┌──
(* ===== verification/Redis.v ===== *)
(** * Redis: the key-value server, as the services use it

    The commands that the auth, presence, voice and rate-limit code sends
    through go-redis.  The server is not part of the repository: it is the
    class [RedisServer], whose operations act on a keyspace at a point in time
    and whose laws are the documented effect of each command (what a missing,
    expired or wrongly typed key answers, what keeps or sets an expiry).
    [reference_redis] is a server that satisfies the laws.  The file also has
    [strconv.FormatInt] and [strconv.ParseInt], through which the services
    store numbers. *)
From Stdlib Require Import Decimal DecimalString DecimalZ DecimalPos DecimalFacts.
From S2P Require Import Prelude Realtime Store.

(** ** strconv *)
Definition FormatInt (n : Z) : string := NilZero.string_of_int (Z.to_int n).

(** [strconv.ParseInt(s, 10, bits)]; [None] is a non-nil error. *)
Definition parse_int (s : string) : option Z :=
  match s with
  | String "+" s => Z.of_uint <$> NilZero.uint_of_string s
  | _ => Z.of_int <$> NilZero.int_of_string s
  end.
Definition in_range (bits n : Z) : bool :=
  (- 2 ^ (bits - 1) <=? n)%Z && (n <? 2 ^ (bits - 1))%Z.
Definition ParseInt (bits : Z) (s : string) : option Z :=
  n ← parse_int s; if in_range bits n then Some n else None.

Lemma to_int_not_nil n : Z.to_int n ≠ Pos Nil ∧ Z.to_int n ≠ Neg Nil.
Proof.
  destruct n as [|p|p]; simpl; [done| |]; split; try done; intros [= E];
    by apply DecimalPos.Unsigned.to_uint_nonnil in E.
Qed.

Lemma FormatInt_first n : ∃ c s, FormatInt n = String c s ∧ c ≠ "+"%char.
Proof.
  unfold FormatInt. pose proof (to_int_not_nil n) as [Hp Hn].
  destruct (Z.to_int n) as [u|u]; [|by eexists "-"%char, _].
  destruct u; (eexists _, _; split; [reflexivity|done]).
Qed.

Lemma parse_FormatInt n : parse_int (FormatInt n) = Some n.
Proof.
  destruct (FormatInt_first n) as (c & s & E & Hc). unfold parse_int. rewrite E.
  assert (NilZero.int_of_string (String c s) = Some (Z.to_int n)) as Hs.
  { rewrite <-E. unfold FormatInt. apply NilZero.isi; apply to_int_not_nil. }
  assert (Z.of_int <$> NilZero.int_of_string (String c s) = Some n) as Hf.
  { rewrite Hs. simpl. by rewrite DecimalZ.of_to. }
  destruct c as [[] [] [] [] [] [] [] []]; done.
Qed.

(** What was written with [FormatInt] is read back by [ParseInt]. *)
Lemma ParseInt_FormatInt bits n : in_range bits n = true → ParseInt bits (FormatInt n) = Some n.
Proof. intros Hr. unfold ParseInt. rewrite parse_FormatInt. simpl. by rewrite Hr. Qed.

(** ** The keyspace *)
Notation keyspace := (gmap string redis_entry).
Definition duration : Type := Z.
Definition seconds (n : Z) : duration := (n * 1000000)%Z.
Definition minutes (n : Z) : duration := seconds (60 * n).
(** [time.Time.Unix()]. *)
Definition Unix (t : time) : Z := (t / 1000000)%Z.

Definition expired (t : time) (e : redis_entry) : bool :=
  match re_expires e with Some x => (x <=? t)%Z | None => false end.
(** The entry a command sees: an expired key is a missing one. *)
Definition live_entry (t : time) (r : keyspace) (k : string) : option redis_entry :=
  e ← r !! k; if expired t e then None else Some e.
Definition live_value (t : time) (r : keyspace) (k : string) : option redis_value :=
  re_value <$> live_entry t r k.
Definition live_expiry (t : time) (r : keyspace) (k : string) : option time :=
  e ← live_entry t r k; re_expires e.

Definition redis_result (A : Type) : Type := error + (A * keyspace).
Definition wrong_type {A} : redis_result A := inl (Driver WrongType).

(** The fields of a hash; a missing key is the empty hash. *)
Definition hash_of (v : option redis_value) : option (gmap string string) :=
  match v with
  | None => Some ∅
  | Some (RHash h) => Some h
  | Some (RString _) => None
  end.

(** ** The server *)
Class RedisServer := {
  GET : string → time → keyspace → redis_result string;
  SET : string → string → option duration → time → keyspace → redis_result unit;
  SETNX : string → string → time → keyspace → redis_result bool;
  DEL : string → time → keyspace → redis_result unit;
  INCR : string → time → keyspace → redis_result Z;
  EXPIRE : string → duration → time → keyspace → redis_result unit;
  HSET : string → gmap string string → time → keyspace → redis_result unit;
  HGET : string → string → time → keyspace → redis_result string;
  HGETALL : string → time → keyspace → redis_result (gmap string string);
  HDEL : string → string → time → keyspace → redis_result unit;
  HLEN : string → time → keyspace → redis_result Z;
  SCAN : string → time → keyspace → redis_result (list string);

  GET_law : ∀ k t r, GET k t r =
    match live_value t r k with
    | None => inl (Driver RedisNil)
    | Some (RString s) => inr (s, r)
    | Some (RHash _) => wrong_type
    end;
  SET_law : ∀ k v ttl t r,
    SET k v ttl t r = inr (tt, <[k := mkRedisEntry (RString v) (Z.add t <$> ttl)]> r);
  SETNX_law : ∀ k v t r, SETNX k v t r =
    match live_entry t r k with
    | Some _ => inr (false, r)
    | None => inr (true, <[k := mkRedisEntry (RString v) None]> r)
    end;
  DEL_law : ∀ k t r, DEL k t r = inr (tt, delete k r);
  INCR_law : ∀ k t r, INCR k t r =
    match live_value t r k with
    | None => inr (1%Z, <[k := mkRedisEntry (RString (FormatInt 1)) None]> r)
    | Some (RString s) =>
        match ParseInt 64 s with
        | Some n =>
            if in_range 64 (n + 1)
            then inr ((n + 1)%Z,
                      <[k := mkRedisEntry (RString (FormatInt (n + 1))) (live_expiry t r k)]> r)
            else inl (Driver InvalidRequest)
        | None => inl (Driver InvalidRequest)
        end
    | Some (RHash _) => wrong_type
    end;
  EXPIRE_law : ∀ k ttl t r, EXPIRE k ttl t r =
    match live_entry t r k with
    | Some e => inr (tt, <[k := mkRedisEntry (re_value e) (Some (t + ttl)%Z)]> r)
    | None => inr (tt, r)
    end;
  HSET_law : ∀ k fields t r, HSET k fields t r =
    match hash_of (live_value t r k) with
    | Some h => inr (tt, <[k := mkRedisEntry (RHash (fields ∪ h)) (live_expiry t r k)]> r)
    | None => wrong_type
    end;
  HGET_law : ∀ k f t r, HGET k f t r =
    match hash_of (live_value t r k) with
    | Some h => match h !! f with Some v => inr (v, r) | None => inl (Driver RedisNil) end
    | None => wrong_type
    end;
  HGETALL_law : ∀ k t r, HGETALL k t r =
    match hash_of (live_value t r k) with
    | Some h => inr (h, r)
    | None => wrong_type
    end;
  HDEL_law : ∀ k f t r, HDEL k f t r =
    match hash_of (live_value t r k) with
    | Some h =>
        let h' := delete f h in
        inr (tt, if bool_decide (h' = ∅) then delete k r
                 else <[k := mkRedisEntry (RHash h') (live_expiry t r k)]> r)
    | None => wrong_type
    end;
  HLEN_law : ∀ k t r, HLEN k t r =
    match hash_of (live_value t r k) with
    | Some h => inr (Z.of_nat (size h), r)
    | None => wrong_type
    end;
  (* [SCAN 0 MATCH prefix*], iterated to the end *)
  SCAN_law : ∀ p t r, ∃ ks, SCAN p t r = inr (ks, r) ∧
    ∀ k, k ∈ ks ↔ HasPrefix k p = true ∧ is_Some (live_entry t r k)
}.

(** A command of the client: it reaches the server or fails. *)
Definition command `{Env} {A} (f : time → keyspace → redis_result A) : GoM World A :=
  redis_cmd (λ t _ r, f t r).

(** ** A server that satisfies the laws *)
Section Reference.
Definition ref_GET (k : string) (t : time) (r : keyspace) : redis_result string :=
  match live_value t r k with
  | None => inl (Driver RedisNil)
  | Some (RString s) => inr (s, r)
  | Some (RHash _) => wrong_type
  end.
Definition ref_SET (k v : string) (ttl : option duration) (t : time) (r : keyspace) : redis_result unit :=
  inr (tt, <[k := mkRedisEntry (RString v) (Z.add t <$> ttl)]> r).
Definition ref_SETNX (k v : string) (t : time) (r : keyspace) : redis_result bool :=
  match live_entry t r k with
  | Some _ => inr (false, r)
  | None => inr (true, <[k := mkRedisEntry (RString v) None]> r)
  end.
Definition ref_DEL (k : string) (t : time) (r : keyspace) : redis_result unit := inr (tt, delete k r).
Definition ref_INCR (k : string) (t : time) (r : keyspace) : redis_result Z :=
  match live_value t r k with
  | None => inr (1%Z, <[k := mkRedisEntry (RString (FormatInt 1)) None]> r)
  | Some (RString s) =>
      match ParseInt 64 s with
      | Some n =>
          if in_range 64 (n + 1)
          then inr ((n + 1)%Z,
                    <[k := mkRedisEntry (RString (FormatInt (n + 1))) (live_expiry t r k)]> r)
          else inl (Driver InvalidRequest)
      | None => inl (Driver InvalidRequest)
      end
  | Some (RHash _) => wrong_type
  end.
Definition ref_EXPIRE (k : string) (ttl : duration) (t : time) (r : keyspace) : redis_result unit :=
  match live_entry t r k with
  | Some e => inr (tt, <[k := mkRedisEntry (re_value e) (Some (t + ttl)%Z)]> r)
  | None => inr (tt, r)
  end.
Definition on_hash {A} (k : string) (t : time) (r : keyspace)
    (f : gmap string string → redis_result A) : redis_result A :=
  match hash_of (live_value t r k) with Some h => f h | None => wrong_type end.
Definition ref_HSET (k : string) (fields : gmap string string) (t : time) (r : keyspace) : redis_result unit :=
  on_hash k t r (λ h, inr (tt, <[k := mkRedisEntry (RHash (fields ∪ h)) (live_expiry t r k)]> r)).
Definition ref_HGET (k f : string) (t : time) (r : keyspace) : redis_result string :=
  on_hash k t r (λ h, match h !! f with Some v => inr (v, r) | None => inl (Driver RedisNil) end).
Definition ref_HGETALL (k : string) (t : time) (r : keyspace) : redis_result (gmap string string) :=
  on_hash k t r (λ h, inr (h, r)).
Definition ref_HDEL (k f : string) (t : time) (r : keyspace) : redis_result unit :=
  on_hash k t r (λ h,
    let h' := delete f h in
    inr (tt, if bool_decide (h' = ∅) then delete k r
             else <[k := mkRedisEntry (RHash h') (live_expiry t r k)]> r)).
Definition ref_HLEN (k : string) (t : time) (r : keyspace) : redis_result Z :=
  on_hash k t r (λ h, inr (Z.of_nat (size h), r)).
Definition ref_SCAN (p : string) (t : time) (r : keyspace) : redis_result (list string) :=
  inr (List.filter (λ k, HasPrefix k p && bool_decide (is_Some (live_entry t r k))) (map_to_list r).*1, r).
Lemma ref_SCAN_law p t r : ∃ ks, ref_SCAN p t r = inr (ks, r) ∧
  ∀ k, k ∈ ks ↔ HasPrefix k p = true ∧ is_Some (live_entry t r k).
Proof.
  eexists. split; [reflexivity|]. intros k.
  rewrite list_elem_of_In, filter_In, andb_true_iff, bool_decide_eq_true, <-list_elem_of_In.
  split; [tauto|]. intros [Hp Hl]. split; [|done]. unfold live_entry in Hl.
  destruct (r !! k) as [e|] eqn:E; [|by destruct Hl].
  apply list_elem_of_fmap. exists (k, e). split; [done|]. by apply elem_of_map_to_list.
Qed.
End Reference.

Definition reference_redis : RedisServer.
Proof.
  refine (Build_RedisServer ref_GET ref_SET ref_SETNX ref_DEL ref_INCR ref_EXPIRE ref_HSET
            ref_HGET ref_HGETALL ref_HDEL ref_HLEN ref_SCAN _ _ _ _ _ _ _ _ _ _ _ ref_SCAN_law); reflexivity.
Defined.

(** ** Facts *)
Lemma live_entry_insert t r k e :
  live_entry t (<[k := e]> r) k = if expired t e then None else Some e.
Proof. unfold live_entry. by rewrite lookup_insert_eq. Qed.
Lemma live_entry_insert_ne t r k k' e : k ≠ k' →
  live_entry t (<[k := e]> r) k' = live_entry t r k'.
Proof. intros. unfold live_entry. by rewrite lookup_insert_ne. Qed.
Lemma live_entry_delete t r k : live_entry t (delete k r) k = None.
Proof. unfold live_entry. by rewrite lookup_delete_eq. Qed.
Lemma live_entry_delete_ne t r k k' : k ≠ k' → live_entry t (delete k r) k' = live_entry t r k'.
Proof. intros. unfold live_entry. by rewrite lookup_delete_ne. Qed.

Lemma live_entry_at t r k e : r !! k = Some e → expired t e = false → live_entry t r k = Some e.
Proof. intros Hk He. unfold live_entry. rewrite Hk. simpl. by rewrite He. Qed.
Lemma live_value_Some t r k e : live_entry t r k = Some e → live_value t r k = Some (re_value e).
Proof. unfold live_value. by intros ->. Qed.
Lemma live_expiry_Some t r k e : live_entry t r k = Some e → live_expiry t r k = re_expires e.
Proof. unfold live_expiry. by intros ->. Qed.
Lemma live_value_None t r k : live_entry t r k = None → live_value t r k = None.
Proof. unfold live_value. by intros ->. Qed.
Lemma expired_later t v x : (t < x)%Z → expired t (mkRedisEntry v (Some x)) = false.
Proof. intros. apply Z.leb_gt. simpl. lia. Qed.

Section CommandFacts.
Context `{Env} `{!RedisServer}.

Lemma command_Ok_inv {A} (f : time → keyspace → redis_result A) w a w' :
  command f w = (Ok a, w') →
  ∃ r, f (clock w.(tick)) w.(redis) = inr (a, r) ∧ w' = with_redis r (bump w).
Proof. unfold command. by intros (r & E & ->)%external_Ok_inv; eauto. Qed.

Lemma command_run {A} (f : time → keyspace → redis_result A) w :
  faults w.(tick) = NoFault →
  command f w = match f (clock w.(tick)) w.(redis) with
                | inl e => (Err e, bump w)
                | inr (a, r) => (Ok a, with_redis r (bump w))
                end.
Proof. intros Hf. unfold command, redis_cmd. by rewrite external_run. Qed.
End CommandFacts.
└──
### Exercise
If a line comes after the one containing "expired or wrongly", leave it out; set down every line of the data before it, and that line itself, exactly.

### Your solution
(* ===== verification/Redis.v ===== *)
(** * Redis: the key-value server, as the services use it

    The commands that the auth, presence, voice and rate-limit code sends
    through go-redis.  The server is not part of the repository: it is the
    class [RedisServer], whose operations act on a keyspace at a point in time
    and whose laws are the documented effect of each command (what a missing,
    expired or wrongly typed key answers, what keeps or sets an expiry).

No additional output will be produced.